Mirar para otro lado
Recién tras “la carrera más sucia de la historia”, en Seúl 88 (con la mayoría de los finalistas de los 100m atrapados por dopaje, y el caso Lewis silenciado), el Comité Olímpico comprendió que debía encargarse del asunto, y aún así pasaron 11 años hasta que se estableció la Agencia Mundial Antidopaje, que perseguía por el mundo a los atletas. Hecha la ley, hecha la trampa: los atletas se pusieron creativos, ocultaron orina limpia en el freezer, encontraron junto a sus entrenadores formas de dopaje que pasaban inadvertidas, y las posibilidades de AMA quedaron rápidamente limitadas, mucho más si se tiene en cuenta que aunque tiene testeadores independientes pero depende de los laboratorios y agencias locales. Y muchas, como la rusa, como la estadounidense en 1988, están dispuestas a mirar para otro lado.

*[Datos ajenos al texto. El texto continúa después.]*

Definition prefixes (key : string) (errs : list string) : list prefix * list string :=
  let raw := trim_space (Getenv key) in
  if String.eqb raw EmptyString then ([], errs)
  else foldl (add_prefix key) ([], errs) (fields (replace_char "," " " raw)).

(** ** The two configurations *)

Record EngineConfig := MkEngineConfig {
  c_Addr : string; c_PostgresDSN : string; c_RedisAddr : string; c_RedisPass : string;
  c_RedisDB : Z; c_AuditBuffer : Z; c_EventsChannel : string; c_RateLimitRequests : Z;
  c_RateLimitWindow : Z; c_MaxBodyInspect : Z; c_LogLevel : string
}.

Record DashboardConfig := MkDashboardConfig {
  d_Addr : string; d_PostgresDSN : string; d_RedisAddr : string; d_RedisPass : string;
  d_RedisDB : Z; d_EventsChannel : string; d_AdminUser : string; d_AdminPasswordHash : string;
  d_SessionSecret : string; d_SessionTTL : Z; d_SecureCookies : bool;
  d_TrustedProxies : list prefix; d_LogLevel : string
}.

Definition check (bad : bool) (msg : string) (errs : list string) : list string :=
  if bad then errs ++ [msg] else errs.

Definition LoadEngine : EngineConfig * option string :=
  let errs := [] in
  let addr := str "OS_ENGINE_ADDR" ":8080" in
  let '(dsn, errs) := required "OS_POSTGRES_DSN" errs in
  let redis := str "OS_REDIS_ADDR" "redis:6379" in
  let pass := str "OS_REDIS_PASSWORD" "" in
  let '(rdb, errs) := integer "OS_REDIS_DB" 0 errs in
  let '(buffer, errs) := integer "OS_AUDIT_BUFFER" 4096 errs in
  let channel := str "OS_EVENTS_CHANNEL" "openshield:events" in
  let '(requests, errs) := integer "OS_RATELIMIT_REQUESTS" 100 errs in
  let '(window, errs) := seconds "OS_RATELIMIT_WINDOW_S" 60 errs in
  let '(inspect, errs) := integer "OS_MAX_BODY_INSPECT_BYTES" 8192 errs in
  let level := str "OS_LOG_LEVEL" "info" in
  let errs := check (requests <=? 0) "OS_RATELIMIT_REQUESTS must be greater than zero" errs in
  let errs := check (window <=? 0) "OS_RATELIMIT_WINDOW_S must be greater than zero" errs in
  let errs := check (inspect <? 0) "OS_MAX_BODY_INSPECT_BYTES cannot be negative" errs in
  (MkEngineConfig addr dsn redis pass rdb buffer channel requests window inspect level,
   errors_join errs).

Definition LoadDashboard : DashboardConfig * option string :=
  let errs := [] in
  let addr := str "OS_DASHBOARD_ADDR" ":8081" in
  let '(dsn, errs) := required "OS_POSTGRES_DSN" errs in
  let redis := str "OS_REDIS_ADDR" "redis:6379" in
  let pass := str "OS_REDIS_PASSWORD" "" in
  let '(rdb, errs) := integer "OS_REDIS_DB" 0 errs in
  let channel := str "OS_EVENTS_CHANNEL" "openshield:events" in
  let user := str "OS_ADMIN_USER" "admin" in
  let '(hash, errs) := required "OS_ADMIN_PASSWORD_HASH" errs in
  let '(secret, errs) := required "OS_SESSION_SECRET" errs in
  let '(ttl, errs) := seconds "OS_SESSION_TTL_S" (8 * 3600) errs in
  let '(cookies, errs) := boolean "OS_SECURE_COOKIES" false errs in
  let '(proxies, errs) := prefixes "OS_TRUSTED_PROXY" errs in
  let level := str "OS_LOG_LEVEL" "info" in
  let errs := check (negb (String.eqb secret EmptyString) && (slen secret <? 32))
    "OS_SESSION_SECRET must be at least 32 characters; generate one with: openssl rand -hex 32" errs in
  let errs := check (negb (String.eqb hash EmptyString) && negb (has_prefix "$2" hash))
    "OS_ADMIN_PASSWORD_HASH must be a bcrypt hash (starts with $2a$/$2b$/$2y$), not a plaintext password"
    errs in
  (MkDashboardConfig addr dsn redis pass rdb channel user hash secret ttl cookies proxies level,
   errors_join errs).
End Config.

Es que en definitiva es lo que le conviene al negocio: como decíamos cuando escribimos sobre las zapatillas mágicas, el deporte vive del espectáculo, de los records, de los límites que se quiebran. A veces es mejor no indagar si algo que ocurrió es demasiado bueno para ser cierto: los deportistas llegarán a Tokio tras un año de numerosos escándalos de dopaje que pasaron bajo el radar, pero, potencialmente, muchos menos de los que podrían haber sido descubiertos si se hubiera testeado al ritmo habitual. La pandemia encerró a atletas y testeadores en sus casas, y durante meses la cantidad de pruebas antidopaje se redujeron de unas 25 mil por mes a menos de mil. En diciembre de 2020, se testearon unos 7 mil atletas, contra 26 mil el año pasado. Durante el año pasado, además, 33 países dejaron de testear por la pandemia. Nick Harris, que elaboró el informe, especuló que entre 800 y 1.500 atletas podrían haber evadido ser descubiertos gracias a las interrupciones en el control: ¿algo de lo que veremos es real?, se preguntó. ¿Es algo dramática su pregunta? Seguro. Pero parece claro: nosotros (yo, al menos) estamos interesados en desestimar la incómoda pregunta rápidamente, en considerarla una exageración. Quizás nosotros también queremos mirar para otro lado. ¿No?